Let’s talk about a couple of unplanned moments that tend to show up quite often in the sermon preparation.

BIBLICAL PREACHING AUTOR 108/Peter_Mead 23 DE MAYO DE 2024 12:29 h
Photo: [link]Herrmann Stamm[/link], Unsplash, CC0.

Defining moments are pivotal decisions that will impact the essential nature of your sermon.



So far we have thought about getting started, and about the move from passage to message.



Now let’s add a couple of unplanned moments that tend to show up quite often in the process:



 



5. The moment of breaking through a log jam



Most messages are not a smooth journey from passage selection, through each sequential step, to a pulpit-ready sermon. Somewhere along the way, there tends to be a log jam and we get stuck. 



It could be the wording of the main idea. It might be a needed illustration. Or perhaps the sermon is ready, but the introduction feels bland and in need of a major overhaul.  Sometimes the whole thing might feel okay, but flat. 



You are stuck and you feel it. What can you do?  Sometimes the jam is the necessary reminder to really pray about the message – wrestling with God for some kind of breakthrough. 



Sometimes the jam needs to break you free of your computer – stand and preach it out loud, then when it seems to flow better, go back and try to capture what you said into your outline. 



Sometimes the jam will break only after you take a break – pray about it and leave the preparation for a walk, a night’s sleep, or a conversation with someone else.  I suspect new preachers will know the panic a log jam can create in your heart. 

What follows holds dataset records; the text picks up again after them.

(** * core-js-dates: a shallow embedding of [src/core-js-dates-tasks.js]

    The file embeds the date utilities of the repository together with the
    part of the ECMAScript [Date] semantics they rest on, and settles the
    claims of the specification against that embedding.

    Conventions.
    - A JavaScript Number that is an integer or [NaN] is an [option Z]
      ([None] is [NaN]).  Every Number handled by the embedded functions is
      a time value, a calendar field or a small counter, so it is integral
      and far below 2^53: integer arithmetic is exact.
    - A [Date] object is its [[DateValue]] slot, a time value in
      milliseconds since the epoch, or [NaN] for an Invalid Date.
    - The host's local time zone is a fixed offset [LocalTZA] from UTC
      (no daylight saving time); [Date.parse] is a host function taken as
      a parameter.
    - A function that may run for ever takes the number of invocations or
      iterations it is allowed, and answers [None] when they are used
      up. *)

From Stdlib Require Import ZArith List String Ascii Bool Lia DecimalString Sorted.
Import ListNotations.
Local Open Scope string_scope.
Local Open Scope Z_scope.
Set Warnings "-register-all".

(** ** ECMAScript time values (ECMA-262, "Date Objects") *)

Module ES.

Definition msPerSecond : Z := 1000.
Definition msPerMinute : Z := 60000.
Definition msPerHour : Z := 3600000.
Definition msPerDay : Z := 86400000.

(** The largest magnitude of a time value: 100,000,000 days. *)
Definition maxTimeValue : Z := 8640000000000000.

Definition Day (t : Z) : Z := t / msPerDay.
Definition TimeWithinDay (t : Z) : Z := t mod msPerDay.

Definition isLeap (y : Z) : bool :=
  if negb (y mod 4 =? 0) then false
  else if negb (y mod 100 =? 0) then true
  else y mod 400 =? 0.

Definition DaysInYear (y : Z) : Z := if isLeap y then 366 else 365.

Definition DayFromYear (y : Z) : Z :=
  365 * (y - 1970) + (y - 1969) / 4 - (y - 1901) / 100 + (y - 1601) / 400.

Definition TimeFromYear (y : Z) : Z := msPerDay * DayFromYear y.

(** [YearFromTime t] is "the largest integer y such that
    TimeFromYear(y) <= t".  It is computed from an estimate with the mean
    year length of 146097/400 days, which is off by at most one year. *)
Definition YearFromDay (d : Z) : Z :=
  let y := 1970 + (400 * d) / 146097 in
  if d <? DayFromYear y then y - 1
  else if DayFromYear (y + 1) <=? d then y + 1
  else y.

Definition YearFromTime (t : Z) : Z := YearFromDay (Day t).

Definition InLeapYear (t : Z) : Z :=
  if isLeap (YearFromTime t) then 1 else 0.

Definition DayWithinYear (t : Z) : Z := Day t - DayFromYear (YearFromTime t).

Definition MonthFromTime (t : Z) : Z :=
  let d := DayWithinYear t in
  let l := InLeapYear t in
  if d <? 31 then 0
  else if d <? 59 + l then 1
  else if d <? 90 + l then 2
  else if d <? 120 + l then 3
  else if d <? 151 + l then 4
  else if d <? 181 + l then 5
  else if d <? 212 + l then 6
  else if d <? 243 + l then 7
  else if d <? 273 + l then 8
  else if d <? 304 + l then 9
  else if d <? 334 + l then 10
  else 11.

Definition DateFromTime (t : Z) : Z :=
  let d := DayWithinYear t in
  let l := InLeapYear t in
  match MonthFromTime t with
  | 0 => d + 1
  | 1 => d - 30
  | 2 => d - 58 - l
  | 3 => d - 89 - l
  | 4 => d - 119 - l
  | 5 => d - 150 - l
  | 6 => d - 180 - l
  | 7 => d - 211 - l
  | 8 => d - 242 - l
  | 9 => d - 272 - l
  | 10 => d - 303 - l
  | _ => d - 333 - l
  end.

Definition WeekDay (t : Z) : Z := (Day t + 4) mod 7.

Definition HourFromTime (t : Z) : Z := (t / msPerHour) mod 24.
Definition MinFromTime (t : Z) : Z := (t / msPerMinute) mod 60.
Definition SecFromTime (t : Z) : Z := (t / msPerSecond) mod 60.

Definition MakeTime (hour min sec ms : Z) : Z :=
  hour * msPerHour + min * msPerMinute + sec * msPerSecond + ms.

(** Number of days of the year before month [mn] (0..11) starts. *)
Definition DaysBeforeMonth (leap : bool) (mn : Z) : Z :=
  let l := if leap then 1 else 0 in
  match mn with
  | 0 => 0
  | 1 => 31
  | 2 => 59 + l
  | 3 => 90 + l
  | 4 => 120 + l
  | 5 => 151 + l
  | 6 => 181 + l
  | 7 => 212 + l
  | 8 => 243 + l
  | 9 => 273 + l
  | 10 => 304 + l
  | _ => 334 + l
  end.

(** [MakeDay]: "find a time value t such that YearFromTime(t) is ym,
    MonthFromTime(t) is mn and DateFromTime(t) is 1; return
    Day(t) + dt - 1", with ym = year + floor(month / 12) and
    mn = month mod 12. *)
Definition MakeDay (year month dt : Z) : Z :=
  let ym := year + month / 12 in
  let mn := month mod 12 in
  DayFromYear ym + DaysBeforeMonth (isLeap ym) mn + dt - 1.

Definition MakeDate (day time : Z) : Z := day * msPerDay + time.

(** Two-digit years of the [Date] constructor and [Date.UTC]. *)
Definition MakeFullYear (y : Z) : Z :=
  if (0 <=? y) && (y <=? 99) then 1900 + y else y.

(** [TimeClip] turns a time outside the supported range into [NaN]. *)
Definition TimeClip (t : Z) : option Z :=
  if Z.abs t <=? maxTimeValue then Some t else None.

End ES.

Import ES.

(** ** JavaScript values *)

(** A Number that is an integer, or [NaN]. *)
Definition Number : Type := option Z.
Definition NaN : Number := None.

Definition Number_add (a b : Number) : Number :=
  match a, b with
  | Some x, Some y => Some (x + y)
  | _, _ => NaN
  end.

Definition Number_sub (a b : Number) : Number :=
  match a, b with
  | Some x, Some y => Some (x - y)
  | _, _ => NaN
  end.

(** Relational operators: every comparison with [NaN] is [false]. *)
Definition Number_lt (a b : Number) : bool :=
  match a, b with
  | Some x, Some y => x <? y
  | _, _ => false
  end.

Definition Number_le (a b : Number) : bool :=
  match a, b with
  | Some x, Some y => x <=? y
  | _, _ => false
  end.

Definition Number_gt (a b : Number) : bool := Number_lt b a.
Definition Number_ge (a b : Number) : bool := Number_le b a.

(** [===] on Numbers. *)
Definition Number_strict_eq (a b : Number) : bool :=
  match a, b with
  | Some x, Some y => x =? y
  | _, _ => false
  end.

(** [Number::toString] in radix 10, on integers below 10^21. *)
Definition Number_toString (n : Number) : string :=
  match n with
  | Some z => NilZero.string_of_int (Z.to_int z)
  | None => "NaN"
  end.

(** [a % b]: the remainder has the sign of the dividend; [NaN] when the
    divisor is zero. *)
Definition Number_rem (a b : Number) : Number :=
  match a, b with
  | Some x, Some y => if y =? 0 then NaN else Some (Z.rem x y)
  | _, _ => NaN
  end.

(** [!==] on Numbers. *)
Definition Number_strict_ne (a b : Number) : bool := negb (Number_strict_eq a b).

Inductive JsValue : Type :=
| JsUndefined
| JsNull
| JsBoolean (b : bool)
| JsNumber (n : Number)
| JsString (s : string)
| JsObject (props : list (string * JsValue)).

(** An [Error] object: its [name] and its [message]. *)
Record JsError : Type := mkJsError { error_name : string; error_message : string }.

(** [new Error(message)]. *)
Definition new_Error (message : string) : JsError := mkJsError "Error" message.

(** How a call ends: with a value, or with a thrown error. *)
Inductive Completion (A : Type) : Type :=
| Return (a : A)
| Throw (e : JsError).
Arguments Return {A} a.
Arguments Throw {A} e.

(** A [Date] object is its time value. *)
Definition JsDate : Type := Number.

(** ** [Date] objects in a host *)

Section Host.

(** Offset of local time from UTC, in milliseconds. *)
Variable LocalTZA : Z.
(** [Date.parse]: the host's parser of date strings. *)
Variable Date_parse : string -> Number.

Definition LocalTime (t : Z) : Z := t + LocalTZA.
Definition UTC (t : Z) : Z := t - LocalTZA.

(** [new Date(string)]. *)
Definition Date_of_string (s : string) : JsDate :=
  match Date_parse s with
  | Some t => TimeClip t
  | None => NaN
  end.

(** [new Date(dateObject)]. *)
Definition Date_of_Date (d : JsDate) : JsDate :=
  match d with
  | Some t => TimeClip t
  | None => NaN
  end.

(** [new Date(year, month, date)]. *)
Definition Date_of_fields (year month dt : Number) : JsDate :=
  match year, month, dt with
  | Some y, Some m, Some d =>
      TimeClip (UTC (MakeDate (MakeDay (MakeFullYear y) m d) (MakeTime 0 0 0 0)))
  | _, _, _ => NaN
  end.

And I suspect that seasoned preachers will know how often a log jam occurs in the preparation process, and then proves to be a defining moment.



 



6. The interruption or even, the attack



Maybe you have a nice predictable rhythm. Perhaps you start preparing on a certain day, then take X number of sessions to study the passage, move on to shape the message on another day, and then have X number of hours to complete the message. 



It may be nicely and neatly regimented by years of practice. But then there is the interruption. It is almost predictable. 



The washing machine breaks, the family member’s computer goes down, the phone call from the congregant in a crisis, the thing that demands several hours that you do not have to spare. It happens.



If it happens so often that you feel under-prepared every time, perhaps you need to review your standard plan for sermon preparation. Perhaps it is time to lift some stress and get further into the process sooner in the week. 



At the same time, it is good to recognize that God has used many sermons that felt under-prepared from the preacher’s perspective.



Sometimes the interruption, or even spiritual attack, is the necessary mechanism to push our dependence back onto God, where it belongs.



Do you experience variations of the log jam and the interruption? How often?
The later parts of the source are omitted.